BEGIN

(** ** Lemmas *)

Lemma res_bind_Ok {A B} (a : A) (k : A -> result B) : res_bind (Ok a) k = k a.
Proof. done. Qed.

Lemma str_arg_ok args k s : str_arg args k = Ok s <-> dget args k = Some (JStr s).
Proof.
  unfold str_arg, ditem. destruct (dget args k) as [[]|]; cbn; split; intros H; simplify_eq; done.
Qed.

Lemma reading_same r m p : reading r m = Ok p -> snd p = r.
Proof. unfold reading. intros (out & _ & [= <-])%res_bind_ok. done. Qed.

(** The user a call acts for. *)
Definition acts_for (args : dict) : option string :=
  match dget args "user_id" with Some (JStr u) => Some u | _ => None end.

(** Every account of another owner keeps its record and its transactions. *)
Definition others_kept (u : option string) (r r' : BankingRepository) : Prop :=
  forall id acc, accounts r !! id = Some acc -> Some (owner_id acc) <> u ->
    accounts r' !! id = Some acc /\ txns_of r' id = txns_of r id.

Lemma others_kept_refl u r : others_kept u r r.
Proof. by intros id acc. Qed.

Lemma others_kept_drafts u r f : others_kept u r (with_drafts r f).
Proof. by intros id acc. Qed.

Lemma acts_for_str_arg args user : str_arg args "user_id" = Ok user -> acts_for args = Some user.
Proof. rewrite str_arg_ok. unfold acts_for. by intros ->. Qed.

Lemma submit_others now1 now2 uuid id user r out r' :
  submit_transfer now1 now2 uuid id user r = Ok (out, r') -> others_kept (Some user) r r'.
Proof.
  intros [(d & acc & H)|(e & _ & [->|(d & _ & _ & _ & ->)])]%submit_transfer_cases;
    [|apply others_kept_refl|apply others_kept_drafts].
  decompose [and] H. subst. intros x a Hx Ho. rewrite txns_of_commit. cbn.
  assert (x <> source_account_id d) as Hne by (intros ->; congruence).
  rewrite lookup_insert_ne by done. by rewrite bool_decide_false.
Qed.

END
BEGIN

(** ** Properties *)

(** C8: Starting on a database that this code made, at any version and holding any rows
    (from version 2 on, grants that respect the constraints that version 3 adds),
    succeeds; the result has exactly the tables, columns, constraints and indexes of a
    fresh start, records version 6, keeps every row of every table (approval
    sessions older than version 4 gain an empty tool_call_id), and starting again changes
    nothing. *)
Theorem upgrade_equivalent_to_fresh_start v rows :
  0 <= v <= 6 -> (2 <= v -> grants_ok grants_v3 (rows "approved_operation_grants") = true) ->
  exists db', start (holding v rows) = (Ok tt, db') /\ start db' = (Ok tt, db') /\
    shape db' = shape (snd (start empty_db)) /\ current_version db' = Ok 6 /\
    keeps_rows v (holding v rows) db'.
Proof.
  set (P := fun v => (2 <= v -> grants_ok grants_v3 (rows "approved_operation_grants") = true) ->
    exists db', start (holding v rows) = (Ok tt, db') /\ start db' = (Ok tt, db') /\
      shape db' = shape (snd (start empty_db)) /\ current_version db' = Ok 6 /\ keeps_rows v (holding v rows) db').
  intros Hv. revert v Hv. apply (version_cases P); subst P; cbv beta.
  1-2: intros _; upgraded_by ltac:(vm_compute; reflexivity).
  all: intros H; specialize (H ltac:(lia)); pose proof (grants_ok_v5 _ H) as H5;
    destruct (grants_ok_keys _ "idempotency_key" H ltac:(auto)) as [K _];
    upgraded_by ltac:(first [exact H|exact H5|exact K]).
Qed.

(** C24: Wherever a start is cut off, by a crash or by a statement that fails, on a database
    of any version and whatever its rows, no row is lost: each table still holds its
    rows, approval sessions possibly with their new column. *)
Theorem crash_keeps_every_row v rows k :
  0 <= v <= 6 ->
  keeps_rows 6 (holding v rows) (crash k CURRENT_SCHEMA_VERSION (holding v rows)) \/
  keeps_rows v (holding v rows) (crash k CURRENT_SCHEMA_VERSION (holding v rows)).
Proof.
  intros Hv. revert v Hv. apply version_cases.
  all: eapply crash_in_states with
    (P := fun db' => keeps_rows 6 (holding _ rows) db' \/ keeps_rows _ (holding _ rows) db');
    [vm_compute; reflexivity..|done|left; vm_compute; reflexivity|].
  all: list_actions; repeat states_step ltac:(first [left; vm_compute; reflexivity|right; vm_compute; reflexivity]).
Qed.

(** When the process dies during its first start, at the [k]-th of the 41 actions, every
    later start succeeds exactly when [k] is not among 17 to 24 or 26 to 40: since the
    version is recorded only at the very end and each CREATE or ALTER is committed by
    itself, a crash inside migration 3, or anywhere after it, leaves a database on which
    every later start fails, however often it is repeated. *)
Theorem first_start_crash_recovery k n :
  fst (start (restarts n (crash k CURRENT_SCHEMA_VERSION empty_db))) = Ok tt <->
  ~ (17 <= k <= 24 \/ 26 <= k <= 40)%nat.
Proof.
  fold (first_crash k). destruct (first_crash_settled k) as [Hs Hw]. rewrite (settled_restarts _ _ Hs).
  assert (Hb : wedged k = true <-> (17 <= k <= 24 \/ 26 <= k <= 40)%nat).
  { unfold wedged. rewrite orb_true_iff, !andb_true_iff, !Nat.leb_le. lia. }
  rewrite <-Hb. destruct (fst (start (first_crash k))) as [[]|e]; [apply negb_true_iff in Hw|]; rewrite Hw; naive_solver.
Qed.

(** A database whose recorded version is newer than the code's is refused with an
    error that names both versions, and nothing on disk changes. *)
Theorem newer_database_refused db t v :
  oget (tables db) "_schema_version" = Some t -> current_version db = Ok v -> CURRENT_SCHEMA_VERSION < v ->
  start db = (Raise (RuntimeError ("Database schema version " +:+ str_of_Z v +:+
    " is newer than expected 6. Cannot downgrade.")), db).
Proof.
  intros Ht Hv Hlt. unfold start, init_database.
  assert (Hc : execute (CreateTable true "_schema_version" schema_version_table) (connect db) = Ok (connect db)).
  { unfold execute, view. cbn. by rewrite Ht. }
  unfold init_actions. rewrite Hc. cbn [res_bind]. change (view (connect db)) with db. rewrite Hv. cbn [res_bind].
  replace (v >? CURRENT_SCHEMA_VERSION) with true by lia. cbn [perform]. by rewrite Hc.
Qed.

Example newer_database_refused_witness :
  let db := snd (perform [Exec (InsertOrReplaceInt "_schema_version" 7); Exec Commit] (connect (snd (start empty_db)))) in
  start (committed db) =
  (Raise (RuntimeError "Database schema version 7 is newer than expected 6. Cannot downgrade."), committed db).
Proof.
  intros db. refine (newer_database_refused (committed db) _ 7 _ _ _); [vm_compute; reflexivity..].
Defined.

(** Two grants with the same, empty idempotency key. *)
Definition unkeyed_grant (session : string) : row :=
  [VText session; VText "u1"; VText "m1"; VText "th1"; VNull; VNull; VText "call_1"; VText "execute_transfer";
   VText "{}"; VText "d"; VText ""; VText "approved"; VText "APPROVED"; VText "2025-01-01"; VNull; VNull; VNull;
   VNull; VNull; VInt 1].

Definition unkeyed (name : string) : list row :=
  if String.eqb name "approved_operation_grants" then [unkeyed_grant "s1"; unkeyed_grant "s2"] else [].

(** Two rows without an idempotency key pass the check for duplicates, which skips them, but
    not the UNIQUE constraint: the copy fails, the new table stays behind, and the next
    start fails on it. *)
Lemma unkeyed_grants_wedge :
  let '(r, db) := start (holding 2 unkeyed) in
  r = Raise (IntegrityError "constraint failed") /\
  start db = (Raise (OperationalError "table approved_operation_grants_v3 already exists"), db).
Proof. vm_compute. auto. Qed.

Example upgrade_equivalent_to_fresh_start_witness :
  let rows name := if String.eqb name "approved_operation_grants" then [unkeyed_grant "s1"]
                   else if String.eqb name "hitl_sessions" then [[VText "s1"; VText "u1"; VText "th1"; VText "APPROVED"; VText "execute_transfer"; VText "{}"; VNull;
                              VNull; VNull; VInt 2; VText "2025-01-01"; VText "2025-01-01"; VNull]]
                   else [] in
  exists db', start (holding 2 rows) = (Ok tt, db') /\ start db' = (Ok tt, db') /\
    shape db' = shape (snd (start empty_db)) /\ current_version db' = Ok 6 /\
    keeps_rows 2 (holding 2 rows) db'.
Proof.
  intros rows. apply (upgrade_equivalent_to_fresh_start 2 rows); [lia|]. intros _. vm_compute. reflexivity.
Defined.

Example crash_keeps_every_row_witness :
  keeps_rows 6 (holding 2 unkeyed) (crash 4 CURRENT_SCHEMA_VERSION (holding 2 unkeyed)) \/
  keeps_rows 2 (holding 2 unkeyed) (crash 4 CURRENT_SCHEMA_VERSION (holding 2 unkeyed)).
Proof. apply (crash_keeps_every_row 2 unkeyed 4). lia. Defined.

END

Word for word, restate the lines above from the line containing "let db := snd" through the line containing "(** Two grants", with both included and nothing else.

▸ WRITTEN RESPONSE
  let db := snd (perform [Exec (InsertOrReplaceInt "_schema_version" 7); Exec Commit] (connect (snd (start empty_db)))) in
  start (committed db) =
  (Raise (RuntimeError "Database schema version 7 is newer than expected 6. Cannot downgrade."), committed db).
Proof.
  intros db. refine (newer_database_refused (committed db) _ 7 _ _ _); [vm_compute; reflexivity..].
Defined.

(** Two grants with the same, empty idempotency key. *)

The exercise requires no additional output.